前期研究显示,GPs降解的单糖主要为半乳糖(38%)、葡萄糖(15%)、氨基葡萄糖(15%)、甘露糖(9.2%)以及少量岩藻糖等还原性糖,而GPs的抗氧化应激活性应与其含有这些大量还原性糖有关。还原性糖主要结构为具有还原性的多羟基以及醛基,在生化反应中羟基及醛基能被氧化成羧基。

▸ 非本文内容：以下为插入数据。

Lemma paths_time_spec pc l l' t : (pc < 3)%nat -> forallb path_ok l = true -> Forall2 rebucket l l' -> paths_time f pc l' t = Some (mins t (l ≫= times_at pc)).
Proof.
  intros Hpc Hl Hb. revert t Hl. induction Hb as [|x x' l l' [b ->] Hb IH]; intros t Hl; [done|]. cbn in Hl. apply andb_true_iff in Hl as [Hx Hl].
  cbn [paths_time mbind list_bind]. destruct (path_context x pc Hx Hpc) as (k & Ek & Hk). change (pkt_ctx (set_bucket b x)) with (pkt_ctx x). unfold times_at at 1. rewrite Ek.
  cbn [mbind option_bind]. rewrite f_bucket, f_ok by done. cbn [mbind option_bind]. rewrite IH by done. by rewrite mins_app.
Qed.

Lemma contexts_time_spec pcs l l' : Forall (fun pc => (pc < 3)%nat) pcs -> forallb path_ok l = true -> Forall2 rebucket l l' ->
  forall t, contexts_time f pcs l' t = Some (mins t (pcs ≫= fun pc => l ≫= times_at pc)).
Proof.
  intros Hpcs Hl Hb. induction Hpcs as [|pc pcs Hpc Hpcs IH]; intros t; [done|]. cbn [contexts_time].
  rewrite (paths_time_spec pc l l' t Hpc Hl Hb). cbn [mbind option_bind list_bind]. rewrite IH. by rewrite mins_app.
Qed.
End Times.

(** The times at which a context needs attention. *)
Definition context_deadlines (c : cnx) (current_time : Z) (x : path) (k : packet_context) : list Z :=
  (if ack_needed k then [ack_time k] else []) ++
  match oldest k with Some (Some q) => [retransmit_time c x k q current_time] | _ => [] end.

Lemma oldest_ok k : context_ok k = true -> exists o, oldest k = Some o.
Proof. unfold context_ok, oldest. destruct (retransmit_oldest k) as [p|]; [|by eexists]. destruct (packets k !! p) as [q|]; [|done]. by eexists. Qed.
(* ===== verification/FecReceiver.v ===== *)
(** * Packets and symbols

    plugins/simple_fec/fec.h
      the frames of a packet that are protected, and how they are cut into source symbols
    plugins/simple_fec/window_framework/framework_receiver.h
      the receiver: source and repair symbols that arrive, the packets put together again from
      recovered symbols, the window that is advertised

    The bytes of a symbol are a metadata byte, with the flags N (the symbol starts with the packet number), S (start of
    a packet) and E (end of a packet), and a chunk.  Reading or writing outside of a block, a copy of a negative length and a
    null pointer that is followed are [None].  The coding scheme is a class of operations. *)
From stdpp Require Import base list gmap numbers.
From Stdlib Require Import ZArith Lia Bool.
From S2P Require Import Prelude Frames FecFrames WindowBuffers.
#[local] Open Scope Z_scope.

Module FecReceiver.

Definition picoquic_frame_type_stream_range_min : Z := 0x08.
Definition picoquic_frame_type_stream_range_max : Z := 0x0f.
Definition PICOQUIC_MAX_PACKET_SIZE : Z := 1350.

(** ** Symbols *)

Record source_symbol := Symbol { id : Z; chunk_size : Z; whole_data : list Z }.

Definition metadata (s : source_symbol) : Z := default 0 (whole_data s !! 0%nat).
Definition chunk_data (s : source_symbol) : list Z := drop 1 (whole_data s).

Definition set_metadata (f : Z -> Z) (data : list Z) : list Z := alter f 0%nat data.
Definition set_ss_metadata_N (val : bool) (data : list Z) : list Z := set_metadata (fun m => if val then Z.lor m 4 else Z.land m 3) data.
Definition set_ss_metadata_S (val : bool) (data : list Z) : list Z := set_metadata (fun m => if val then Z.lor m 2 else Z.land m 5) data.
Definition set_ss_metadata_E (val : bool) (data : list Z) : list Z := set_metadata (fun m => if val then Z.lor m 1 else Z.land m 6) data.
Definition get_ss_metadata_N (s : source_symbol) : bool := negb (Z.land (metadata s) 4 =? 0).
Definition get_ss_metadata_S (s : source_symbol) : bool := negb (Z.land (metadata s) 2 =? 0).
Definition get_ss_metadata_E (s : source_symbol) : bool := negb (Z.land (metadata s) 1 =? 0).
Lemma varint_at_encoding pre e n rest i : 0 <= n < 2 ^ 62 -> encodes e n -> i = Z.of_nat (length pre) ->
  varint_at (pre ++ e ++ rest) i = (Z.of_nat (length e), n).
Proof.
  intros Hn He ->. pose proof (encodes_length e n Hn He) as Hl. destruct He as [Hne [m ->]].
  unfold varint_at. rewrite Nat2Z.id, drop_app_length, !length_app.
  assert (1 <= picoquic_varint_len n) by (unfold picoquic_varint_len; case_cmp; lia).
  destruct (Z.ltb_spec (Z.of_nat (length pre)) (Z.of_nat (length pre + (length (picoquic_varint_encode m n) + length rest)))); [|lia].
  assert (Hm : picoquic_varint_len n <= m).
  { pose proof (encode_exact_length m n Hn) as H'. destruct (Z.leb_spec (picoquic_varint_len n) m); lia. }
  destruct (varint_encode_decode n m (Z.of_nat (length pre + (length (picoquic_varint_encode m n) + length rest)) -
    Z.of_nat (length pre)) rest Hn Hm ltac:(lia)) as (Hlen & _ & Hdec & _).
  cbv zeta in Hlen, Hdec. rewrite Hdec. cbn. by rewrite Hlen.
Qed.

(** A STREAM frame with its optional fields. *)
Definition stream_type (off : Z) (with_len fin : bool) : Z := 8 + 4 * b2z (0 <? off) + 2 * b2z with_len + b2z fin.
Definition stream_wire (off : Z) (with_len fin : bool) (e1 e2 e3 data : list Z) : list Z :=
  stream_type off with_len fin :: e1 ++ e2 ++ e3 ++ data.

Lemma stream_type_bits off with_len fin :
  let t := stream_type off with_len fin in
  0 <= t < 64 /\ is_stream_type t = true /\
  Z.land t 2 = 2 * b2z with_len /\ Z.land t 4 = 4 * b2z (0 <? off) /\ negb (Z.land t 1 =? 0) = fin.
Proof. unfold stream_type. destruct (0 <? off), with_len, fin; vm_compute; split_and!; done. Qed.

(** Reading a frame that has all it announces. *)
Lemma parse_wire id off (with_len fin : bool) e1 e2 e3 data rest :
  0 <= id < 2 ^ 62 -> 0 <= off < 2 ^ 62 -> Z.of_nat (length data) < 2 ^ 62 -> encodes e1 id ->
  (if 0 <? off then encodes e2 off else e2 = []) ->
  (if with_len then encodes e3 (Z.of_nat (length data)) else e3 = [] /\ rest = []) ->
  let w := stream_wire off with_len fin e1 e2 e3 data in
  reads (parse_stream_frame (w ++ rest)) (Z.of_nat (length w)) (stream_frame id off fin (Z.of_nat (length data)) data).
Proof.
  intros Hid Hoff Hdl H1 H2 H3. cbv zeta. destruct (stream_type_bits off with_len fin) as (Ht & _ & Hb2 & Hb4 & Hb1).
  set (n := Z.of_nat (length data)) in *. set (t := stream_type off with_len fin) in *.
  unfold stream_wire. fold t. set (b := (t :: e1 ++ e2 ++ e3 ++ data) ++ rest).
  assert (Hbmax : Z.of_nat (length b) = 1 + Z.of_nat (length e1) + Z.of_nat (length e2) + Z.of_nat (length e3) + n + Z.of_nat (length rest)).
  { unfold b, n. cbn [app length]. rewrite !length_app. lia. }
  pose proof (encodes_length _ _ Hid H1) as L1.
  assert (0 < picoquic_varint_len id) by (unfold picoquic_varint_len; case_cmp; lia).
  assert (V1 : varint_at b 1 = (Z.of_nat (length e1), id)).
  { replace b with ([t] ++ e1 ++ (e2 ++ e3 ++ data ++ rest)) by (unfold b; cbn; by rewrite <- !app_assoc).
    by apply varint_at_encoding. }
  assert (V2 : (if Z.land t 4 =? 0 then (0, 0) else varint_at b (1 + Z.of_nat (length e1))) = (Z.of_nat (length e2), off) /\
    (negb (Z.land t 4 =? 0) && (Z.of_nat (length e2) =? 0)) = false).
  { rewrite Hb4. destruct (Z.ltb_spec 0 off); cbn [b2z Z.mul Z.eqb Pos.mul negb andb].
    - assert (0 < picoquic_varint_len off) by (unfold picoquic_varint_len; case_cmp; lia).
      pose proof (encodes_length _ _ Hoff H2). split; [|destruct (Z.eqb_spec (Z.of_nat (length e2)) 0); [lia|done]].
      replace b with ((t :: e1) ++ e2 ++ (e3 ++ data ++ rest)) by (unfold b; cbn; by rewrite <- !app_assoc).
      apply varint_at_encoding; [done|done|]. cbn [length]. lia.
    - subst e2. split; [|done]. replace off with 0 by lia. done. }
  destruct V2 as [V2 V2'].
  assert (Hh : picoquic_parse_stream_header b = StreamHeader 0 id off n fin (1 + Z.of_nat (length e1) + Z.of_nat (length e2) + Z.of_nat (length e3))).
  { unfold picoquic_parse_stream_header. change (nth 0 b 0) with t. rewrite V1, V2, V2', Hb1, Hb2.
    destruct (Z.ltb_spec (Z.of_nat (length b)) (1 + Z.of_nat (length e1) + Z.of_nat (length e2))); [unfold n in *; lia|].
    destruct (Z.eqb_spec (Z.of_nat (length e1)) 0); [lia|]. cbn [orb].
    destruct with_len; cbn [b2z Z.mul Z.eqb Pos.mul].
    - assert (0 < picoquic_varint_len n) by (unfold picoquic_varint_len, n; case_cmp; lia).
      assert (0 <= n) by (unfold n; lia). pose proof (encodes_length e3 n ltac:(lia) H3).
      replace (varint_at b (1 + Z.of_nat (length e1) + Z.of_nat (length e2))) with (Z.of_nat (length e3), n).
      2: { symmetry. replace b with ((t :: e1 ++ e2) ++ e3 ++ (data ++ rest)) by (unfold b; cbn; by rewrite <- !app_assoc).
           apply varint_at_encoding; [lia|done|]. cbn [length]. rewrite length_app. lia. }
      destruct (Z.eqb_spec (Z.of_nat (length e3)) 0); [lia|].
      destruct (Z.ltb_spec (Z.of_nat (length b)) (1 + Z.of_nat (length e1) + Z.of_nat (length e2) + Z.of_nat (length e3))); [unfold n in *; lia|].
      cbn [orb]. destruct (Z.ltb_spec (Z.of_nat (length b)) (1 + Z.of_nat (length e1) + Z.of_nat (length e2) + Z.of_nat (length e3) + n)); [lia|done].
    - destruct H3 as [-> ->]. cbn [length] in Hbmax |- *. f_equal; lia. }
  unfold parse_stream_frame. rewrite Hh. cbn [sh_ret Z.eqb negb sh_data_length sh_consumed sh_stream_id sh_offset sh_fin].
  unfold reads. cbn [pr_consumed pr_frame pr_error]. split_and!; [|do 2 f_equal|done].
  - f_equal. unfold n. cbn [length]. rewrite !length_app. lia.
  - replace b with ((t :: e1 ++ e2 ++ e3) ++ data ++ rest) by (unfold b; cbn; by rewrite <- !app_assoc).
    rewrite drop_app_length' by (cbn [length]; rewrite !length_app; lia). rewrite take_app_length'; [done|]. unfold n. lia.
Qed.
(* ===== verification/StreamTransfer.v ===== *)
(** * The sending side of a connection over time

    Traces of the sending side of SendStream: the calls of the application, the frames of
    the peer (Streams) and the STREAM frames that are sent, in any order.  The limits of the
    peer hold at every point; what the application queued on a stream is sent in order,
    once, in frames the receiver reads back (Frames) and reassembles (Reassembly) into the
    same bytes; and the queues drain when the limits allow it. *)
From stdpp Require Import base tactics list numbers sorting gmap.
From Stdlib Require Import ZArith Lia Bool.
From S2P Require Import Prelude IntFormat Frames Reassembly Streams SendStream.
Import IntFormat Frames Reassembly Streams SendStream.
#[local] Open Scope Z_scope.

Module StreamTransfer.

(** ** Steps that leave the sending side alone *)

(** The sending side of a stream is the same, with a limit that may have grown. *)
Definition same_sending (s s' : stream_head) : Prop :=
  stream_id s' = stream_id s /\ sent_offset s' = sent_offset s /\ send_queue s' = send_queue s /\ is_active s' = is_active s /\
  fin_requested s' = fin_requested s /\ fin_sent s' = fin_sent s /\ reset_sent s' = reset_sent s /\
  maxdata_remote s <= maxdata_remote s'.

(** A stream nothing was sent on. *)
Definition idle (s : stream_head) : Prop :=
  sent_offset s = 0 /\ send_queue s = [] /\ is_active s = false /\ reset_sent s = false.

Definition evolves (o o' : option stream_head) : Prop :=
  match o, o' with
  | Some s, Some s' => same_sending s s'
  | None, Some s' => idle s'
  | None, None => True
  | Some _, None => False
  end.

Record quiet (c c' : cnx) : Prop := Quiet {
  q_ok : send_ok c -> send_ok c';
  q_streams : forall id, evolves (find_in id (streams c)) (find_in id (streams c'))
}.

Lemma same_sending_refl s : same_sending s s.
Proof. by repeat split. Qed.

Lemma evolves_refl o : evolves o o.
Proof. destruct o; [apply same_sending_refl|done]. Qed.

Lemma evolves_trans o1 o2 o3 : evolves o1 o2 -> evolves o2 o3 -> evolves o1 o3.
Proof.
  destruct o1, o2, o3; cbn; try done; unfold same_sending, idle; intros; destruct_and!; split_and!; (congruence || lia).
Qed.

#[global] Instance quiet_preorder : PreOrder quiet.
Proof.
  split.
  - intros c. split; [done|]. intros. apply evolves_refl.
  - intros c1 c2 c3 [H1 E1] [H2 E2]. split; [auto|]. intros id. by eapply evolves_trans.
Qed.

(** Fields that are not seen. *)
Lemma quiet_same c c' :
  streams c' = streams c -> data_sent c' = data_sent c -> cnx_maxdata_remote c' = cnx_maxdata_remote c ->
  remote_parameters c' = remote_parameters c -> quiet c c'.
Proof. intros Hs Hd Hm Hp. split; [unfold send_ok; by rewrite Hs, Hd, Hm, Hp|]. intros id. rewrite Hs. apply evolves_refl. Qed.
(* ===== verification/Protoops.v ===== *)
(** * Protocol operations and pluglets

    picoquic/plugin.c, picoquic/quicctx.c, picoquic/getset.c, picoquic/picoquic_internal.h
      the table of protocol operations of a connection and its registration functions
      plugging a pluglet before, after or instead of an operation, and unplugging it
      [plugin_run_protoop_internal], through which every operation of the program is called

    The body of an operation, a C function or a loaded pluglet, is a [prog]: a tree of the accesses it
    makes to the arguments and results in the connection, of its calls of other operations and of its
    effects on everything else, a type [U] that is left open.  A body ends; it does not register or
    plug operations while it runs.  The ELF loader is a parameter.  [exit(-1)], the use of a null
    pointer and a write past an array are outcomes of their own. *)
From Stdlib Require Import ZArith Lia Bool Ascii String.
From stdpp Require Import base strings list gmap numbers list_numbers.
From S2P Require Import Prelude.
#[local] Open Scope Z_scope.

Module Protoops.

(** ** The hash of a name

    uthash.h takes [HASH_FNV] for [HASH_FCN]; [hash_value_str] runs the macro on a variable of 64 bits,
    the lookups of uthash on one of 32; [w] is that width. *)
Definition bytes_of_string (s : string) : list Z :=
  map (fun a => Z.of_N (N_of_ascii a)) (list_ascii_of_string s).

Definition HASH_FNV (w : Z) (key : list Z) : Z :=
  foldl (fun hashv k => (Z.lxor hashv k * 16777619) mod 2 ^ w) 2166136261 key.

Definition hash_value_str (id : string) : Z := HASH_FNV 64 (bytes_of_string id).

(** ** Data *)

Definition NO_PARAM : Z := 65535.
Definition PROTOOPARGS_MAX : Z := 16.
Definition TOO_MANY_ARGUMENTS : Z := 0x400 + 40.

Inductive pluglet_type_enum := pluglet_replace | pluglet_pre | pluglet_post | pluglet_extern.
#[export] Instance pluglet_type_eq_dec : EqDecision pluglet_type_enum.
Proof. solve_decision. Defined.

Record protoop_id := ProtoopId { pid_hash : Z; pid_id : string }.

(** [outputv_given]: the caller provides a buffer for the additional results. *)
Record protoop_params := ProtoopParams {
  pp_pid : protoop_id;
  pp_param : Z;
  pp_caller_is_intern : bool;
  pp_inputv : list Z;
  pp_outputv_given : bool
}.

(** The hash of an operation is computed when it is not yet there. *)
Definition hash_of (pid : protoop_id) : Z :=
  if pid_hash pid =? 0 then hash_value_str (pid_id pid) else pid_hash pid.

(** What a call gives: a result, the end of the process, or an error of memory. *)
Inductive outcome (A : Type) :=
| Done (a : A)
| Fatal
| NullPointer
| Overrun
| OutOfFuel.
Arguments Done {A} a.
Arguments Fatal {A}.
Arguments NullPointer {A}.
Arguments Overrun {A}.
Arguments OutOfFuel {A}.

Definition obind {A B} (m : outcome A) (k : A -> outcome B) : outcome B :=
  match m with
  | Done a => k a
  | Fatal => Fatal
  | NullPointer => NullPointer
  | Overrun => Overrun
  | OutOfFuel => OutOfFuel
  end.
Notation "'let?' x := m 'in' k" := (obind m (fun x => k)) (at level 10, x pattern, m at level 100, k at level 200).

Section Operations.
Context {U : Type}.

目前AD病因尚未完全明了,但最近的假说认为,氧化损伤是AD早期事件,正是氧化损伤启动了AD的其他病理过程[30]。通过阻止氧化损伤,抗氧化剂(SOD及GSH-Px)在抗氧化防御系统中发挥了重要作用,而丙二醛(MDA)作为脂质过氧化的终极产物之一,则成为自由基介导损伤的一个标志物,间接地反映了氧化损伤程度[31]。研究显示,香菇多糖对AD大鼠学习记忆能力具有一定改善作用,其机制可能与增强大鼠大脑抗氧化能力有关[32];而土党参多糖改善脑损伤小鼠学习记忆,也同样伴随着脑中GSH、SOD活性的提高,以及脑中MDA水平的下降[33]。因此,本研究检测了大鼠海马SOD、GSH-Px活性及MDA水平。研究结果显示,AD模型大鼠SOD、GSH-Px活性较正常大鼠明显降低,而MDA水平则显著提高,该结果与另一种常用的AD动物模型建立方法即大脑注射Aβ1-40的方法相类似[34-35]。本研究结果还表明,GPs灌胃可显著地缓解AD大鼠海马的氧化应激状态。鉴于氧化应激与AD的关系,上述氧化应激状态的缓解可能与AD大鼠其他症状的改善存在着一定程度的因果关系。

3 结论

本研究采用腹腔注射D-gal及AlCl3诱导SD大鼠建立AD模型,检测GPs对大鼠认知功能的保护作用并探讨其可能机制。结果显示,GPs可明显改善D-gal及AlCl3诱导的大鼠认知功能障碍及海马CA1区病理改变,而该作用可能与GPs提高抗氧化酶活性、缓解氧化应激状态有关,其具体机制仍有待从相关信号通路的角度深入研究。